Indian households hold about 34,600 tonnes of gold worth $5 trillion, accounting for roughly 65% of non-property household wealth. India accounts for about 26% of global gold demand, second only to China, according to the World Gold Council.
Digital gold platforms have made it simpler and more secure than ever for people to buy and sell gold. They allow individuals to accumulate gold in small fractional quantities through UPI without the burdens of storage, security, or purity verification. This has allowed the product to reach small investors who previously were excluded from formal investment avenues.
Regulatory uncertainty grows
Regulatory signals from the RBI now risk creating friction in this ecosystem. Actions invoking the Banning of Unregulated Deposit Schemes (BUDS) Act, 2019, against digital gold platforms equate operational structures with deposit-taking behaviour and produce regulatory ambiguity around legitimate commerce.
The customer buys gold. The platform charges them the going price for the day. The metal goes into an insured, independently audited vault under a third-party custodian. The customer can sell it back at the market rate when they want or ask for it to be delivered as coins or a small bar.
Every purchase move through UPI and transactions above Rs 50,000 a year is tied to the buyer’s PAN. Each transaction also carries a GST. The full chain, from the buyer to the bar in the vault, is auditable. The same purchase made in cash at a local jewellery store leaves nothing of that record.
Questioning the legitimacy of these platforms — that have been present for over 12 years, with all players operating on identical mechanisms — is a stretch. They sell goods. Ponzi schemes promise returns. When the regulator signals otherwise, households drift back to the local jeweller, where the transaction is invisible to tax authorities, KYC does not apply, and any losses get absorbed by the customer. The tangle exists because India does not yet have a clear law on what digital gold actually is.

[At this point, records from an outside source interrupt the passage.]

(* ===== verification/Rwsem.v ===== *)
(** * Reader/writer semaphores (kernel/locking/rwsem-spinlock.c)

    The generic implementation under a spinlock.  The parts of the functions
    that hold [wait_lock] are atomic; between them a task sleeps in the
    scheduler.  A waiter lives on the stack of its task, so its [task] field
    and the task's state are kept with the task. *)

From stdpp Require Import gmap list.
From S2P Require Import Prelude.

Abbreviation task := positive.

Inductive rwsem_waiter_type := RWSEM_WAITING_FOR_WRITE | RWSEM_WAITING_FOR_READ.

(** Where a task is: in the loop of [__down_read], with [waiter.task] cleared
    or not, in the loop of [__down_write_nested], each asleep or runnable; or
    back from them, with the lock. *)
Inductive position :=
| InRead (granted asleep : bool)
| InWrite (asleep : bool)
| HasRead
| HasWrite.

Record rw_semaphore := RwSem {
  rw_count : Z;
  rw_wait_list : list (task * rwsem_waiter_type);
  rw_tasks : gmap task position;
}.

Definition __init_rwsem : rw_semaphore := RwSem 0 [] ∅.

Definition rwsem_is_locked (sem : rw_semaphore) : bool := negb (rw_count sem =? 0).

Definition wake (p : position) : position :=
  match p with
  | InRead g _ => InRead g false
  | InWrite _ => InWrite false
  | p => p
  end.

Definition wake_up_process (t : task) (tasks : gmap task position) : gmap task position :=
  alter wake t tasks.

(** The [do ... while] of [__rwsem_do_wake]: the readers at the front are taken
    off the list, their [waiter.task] is cleared, and they are woken. *)
Fixpoint grant_readers (wl : list (task * rwsem_waiter_type)) (tasks : gmap task position)
    (woken : Z) : list (task * rwsem_waiter_type) * gmap task position * Z :=
  match wl with
  | [] => (wl, tasks, woken)
  | (t, _) :: next =>
      let tasks := wake_up_process t (<[t := InRead true true]> tasks) in
      let woken := woken + 1 in
      match next with
      | [] => (next, tasks, woken)
      | (_, RWSEM_WAITING_FOR_WRITE) :: _ => (next, tasks, woken)
      | (_, RWSEM_WAITING_FOR_READ) :: _ => grant_readers next tasks woken
      end
  end.

(** Called with a list that is not empty. *)
Definition __rwsem_do_wake (sem : rw_semaphore) (wakewrite : bool) : rw_semaphore :=
  match rw_wait_list sem with
  | [] => sem
  | (t, RWSEM_WAITING_FOR_WRITE) :: _ =>
      if wakewrite
      then RwSem (rw_count sem) (rw_wait_list sem) (wake_up_process t (rw_tasks sem))
      else sem
  | (_, RWSEM_WAITING_FOR_READ) :: _ =>
      let '(wl, tasks, woken) := grant_readers (rw_wait_list sem) (rw_tasks sem) 0 in
      RwSem (s32 (rw_count sem + woken)) wl tasks
  end.

Definition __rwsem_wake_one_writer (sem : rw_semaphore) : rw_semaphore :=
  match rw_wait_list sem with
  | [] => sem
  | (t, _) :: _ => RwSem (rw_count sem) (rw_wait_list sem) (wake_up_process t (rw_tasks sem))
  end.

Definition list_empty {A} (l : list A) : bool := match l with [] => true | _ => false end.

(** Up to the sleep, or to the return with the lock. *)
Definition __down_read (t : task) (sem : rw_semaphore) : rw_semaphore :=
  if (rw_count sem >=? 0) && list_empty (rw_wait_list sem) then
    RwSem (s32 (rw_count sem + 1)) (rw_wait_list sem) (<[t := HasRead]> (rw_tasks sem))
  else
    RwSem (rw_count sem) (rw_wait_list sem ++ [(t, RWSEM_WAITING_FOR_READ)])
      (<[t := InRead false true]> (rw_tasks sem)).

(** The scheduler returns to a reader. *)
Definition down_read_resume (t : task) (sem : rw_semaphore) : option rw_semaphore :=
  match rw_tasks sem !! t with
  | Some (InRead granted false) =>
      Some (RwSem (rw_count sem) (rw_wait_list sem)
              (<[t := if granted then HasRead else InRead false true]> (rw_tasks sem)))
  | _ => None
  end.

Definition __down_read_trylock (t : task) (sem : rw_semaphore) : Z * rw_semaphore :=
  if (rw_count sem >=? 0) && list_empty (rw_wait_list sem) then
    (1, RwSem (s32 (rw_count sem + 1)) (rw_wait_list sem) (<[t := HasRead]> (rw_tasks sem)))
  else (0, sem).

(** The loop of a writer, from its top to the next sleep or the return. *)
Definition write_loop (t : task) (sem : rw_semaphore) : rw_semaphore :=
  if rw_count sem =? 0 then
    RwSem (-1) (filter (fun w => w.1 <> t) (rw_wait_list sem)) (<[t := HasWrite]> (rw_tasks sem))
  else RwSem (rw_count sem) (rw_wait_list sem) (<[t := InWrite true]> (rw_tasks sem)).

Definition __down_write_nested (t : task) (sem : rw_semaphore) : rw_semaphore :=
  write_loop t
    (RwSem (rw_count sem) (rw_wait_list sem ++ [(t, RWSEM_WAITING_FOR_WRITE)]) (rw_tasks sem)).

Definition __down_write := __down_write_nested.

Definition down_write_resume (t : task) (sem : rw_semaphore) : option rw_semaphore :=
  match rw_tasks sem !! t with
  | Some (InWrite false) => Some (write_loop t sem)
  | _ => None
  end.

Definition __down_write_trylock (t : task) (sem : rw_semaphore) : Z * rw_semaphore :=
  if rw_count sem =? 0
  then (1, RwSem (-1) (rw_wait_list sem) (<[t := HasWrite]> (rw_tasks sem)))
  else (0, sem).

Definition __up_read (t : task) (sem : rw_semaphore) : rw_semaphore :=
  let sem := RwSem (s32 (rw_count sem - 1)) (rw_wait_list sem) (delete t (rw_tasks sem)) in
  if (rw_count sem =? 0) && negb (list_empty (rw_wait_list sem))
  then __rwsem_wake_one_writer sem else sem.

Definition __up_write (t : task) (sem : rw_semaphore) : rw_semaphore :=
  let sem := RwSem 0 (rw_wait_list sem) (delete t (rw_tasks sem)) in
  if negb (list_empty (rw_wait_list sem)) then __rwsem_do_wake sem true else sem.

Definition __downgrade_write (t : task) (sem : rw_semaphore) : rw_semaphore :=
  let sem := RwSem 1 (rw_wait_list sem) (<[t := HasRead]> (rw_tasks sem)) in
  if negb (list_empty (rw_wait_list sem)) then __rwsem_do_wake sem false else sem.

(** ** Executions *)

(** Tasks that are not in the semaphore call, tasks that have the lock release
    it, runnable tasks in the loops go on, and any task may be woken by
    something else. *)
Inductive rw_step : rw_semaphore -> rw_semaphore -> Prop :=
| step_down_read sem t : rw_tasks sem !! t = None -> rw_step sem (__down_read t sem)
| step_read_resume sem t sem' : down_read_resume t sem = Some sem' -> rw_step sem sem'
| step_read_try sem t : rw_tasks sem !! t = None -> rw_step sem (__down_read_trylock t sem).2
| step_down_write sem t : rw_tasks sem !! t = None -> rw_step sem (__down_write t sem)
| step_write_resume sem t sem' : down_write_resume t sem = Some sem' -> rw_step sem sem'
| step_write_try sem t : rw_tasks sem !! t = None -> rw_step sem (__down_write_trylock t sem).2
| step_up_read sem t : rw_tasks sem !! t = Some HasRead -> rw_step sem (__up_read t sem)
| step_up_write sem t : rw_tasks sem !! t = Some HasWrite -> rw_step sem (__up_write t sem)
| step_downgrade sem t : rw_tasks sem !! t = Some HasWrite -> rw_step sem (__downgrade_write t sem)
| step_spurious sem t :
    rw_step sem (RwSem (rw_count sem) (rw_wait_list sem) (wake_up_process t (rw_tasks sem))).

(** include/linux/threads.h: the number of tasks. *)
Definition PID_MAX_LIMIT : Z := 4194304.

Definition rw_bounded_step (sem sem' : rw_semaphore) : Prop :=
  rw_step sem sem' /\ Z.of_nat (size (rw_tasks sem')) <= PID_MAX_LIMIT.

Definition rw_reachable (sem : rw_semaphore) : Prop := rtc rw_bounded_step __init_rwsem sem.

State enforcement has, in places, run well ahead of state understanding. Take the Jar Gold matter. The Bengaluru Sessions Court, in an April 4 order, took the prima facie view that the company’s operations were sales of physical gold and did not amount to deposit-taking under the BUDS Act. The court also noted that more than 1,500 kg of physical gold had been verified with Brink’s India — a highly regarded and audited vault provider — and that there were no customer complaints on record. Police have since challenged the order in high court. Until that is sorted out, digital platforms continue to operate under enforcement risk.

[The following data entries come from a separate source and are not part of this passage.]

Lemma down_write_inv sem t : rw_inv sem -> rw_tasks sem !! t = None -> rw_inv (__down_write t sem).
Proof.
  intros Hinv Ht. unfold __down_write, __down_write_nested, write_loop. cbn [rw_count rw_wait_list rw_tasks].
  case_if.
  - rewrite filter_app.
    assert (filter (fun w : task * rwsem_waiter_type => w.1 <> t) [(t, RWSEM_WAITING_FOR_WRITE)] = []) as ->.
    { rewrite filter_cons_False by (cbn; tauto). done. }
    rewrite app_nil_r. apply acquire_inv; [done|done|]. intros p Hp. congruence.
  - apply join_inv; [done|done|by exists true|done].
Qed.

Lemma up_read_inv sem t :
  rw_inv sem -> small sem -> rw_tasks sem !! t = Some HasRead -> rw_inv (__up_read t sem).
Proof.
  intros Hinv Hsm Ht.
  assert (shares (delete t (rw_tasks sem)) = shares (rw_tasks sem) - 1) as Hsh.
  { rewrite shares_delete. unfold share_at. by rewrite Ht. }
  pose proof (shares_nonneg (delete t (rw_tasks sem))) as Hnn.
  assert (0 <= rw_count sem) as H0 by (destruct (ri_count _ Hinv) as [(? & ? & _)|[-> _]]; lia).
  destruct (inv_core sem Hinv H0) as [Hc Hnw Hnd Hwt].
  pose proof (shares_size (rw_tasks sem)) as Hsz. unfold small, PID_MAX_LIMIT in Hsm.
  unfold __up_read. rewrite s32_id by lia.
  set (sem1 := RwSem (rw_count sem - 1) (rw_wait_list sem) (delete t (rw_tasks sem))).
  assert (rw_core sem1) as Hcore.
  { split; cbn; [lia| |done|].
    - intros u. destruct (decide (u = t)) as [->|Hne]; [by rewrite lookup_delete_eq|].
      rewrite lookup_delete_ne by done. apply Hnw.
    - intros u ty. rewrite Hwt. destruct (decide (u = t)) as [->|Hne]; [|by rewrite lookup_delete_ne].
      rewrite Ht, lookup_delete_eq. split; intros (p & ? & Hp); simplify_eq. by destruct ty, Hp. }
  assert (starts_with_writer (rw_wait_list sem)) as Hsw.
  { intros u ty rest Hl. by apply (ri_head _ Hinv H0 u ty rest). }
  cbn zeta. change (rw_count sem1) with (rw_count sem - 1). change (rw_wait_list sem1) with (rw_wait_list sem).
  case_if.
  - unfold __rwsem_wake_one_writer. change (rw_wait_list sem1) with (rw_wait_list sem).
    destruct (rw_wait_list sem) as [|[u ty] rest] eqn:Hl; [done|].
    assert (ty = RWSEM_WAITING_FOR_WRITE) as Hty by (by apply (Hsw u ty rest)). subst ty.
    destruct (proj1 (rc_wait _ Hcore u RWSEM_WAITING_FOR_WRITE)) as (p & Hp & b & ->).
    { cbn. left. }
    apply core_inv; cbn; [|done|].
    + destruct Hcore as [Hc1 Hnw1 Hnd1 Hwt1].
      split; cbn; [by rewrite shares_wake|intros v; rewrite wake_has_write; apply Hnw1|done|].
      intros v tv. rewrite wake_wait. apply Hwt1.
    + intros _ v tv r [= <- <- <-]. by apply (wake_writer _ _ b).
  - apply core_inv; [done|done|]. cbn. intros Hz u ty rest Hl. rewrite Hl in E. cbn in E.
    destruct E as [E|E]; [apply Z.eqb_neq in E; lia|done].
Qed.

The RBI looks after inflation and monetary stability. The household balance sheet has never been its remit. For most Indian families, that job has fallen on gold.
The RBI, mind you, holds the same view about gold. Its own stash has climbed to 880.2 tonnes. Gold now accounts for 15.6% of India’s foreign exchange reserves, up from 10% a year earlier. The reasons it cites for that build-up — like inflation and currency exposure — are the same reasons households cite for keeping 34,600 tonnes of gold at home.
For retail investors who want a regulated route into gold, the options have thinned. The sovereign gold bond used to be the standard pick. The last tranche was issued in February 2024, and the government has said it’s not coming back anytime soon. With gold prices where they are, the scheme just costs the treasury too much to be worth running.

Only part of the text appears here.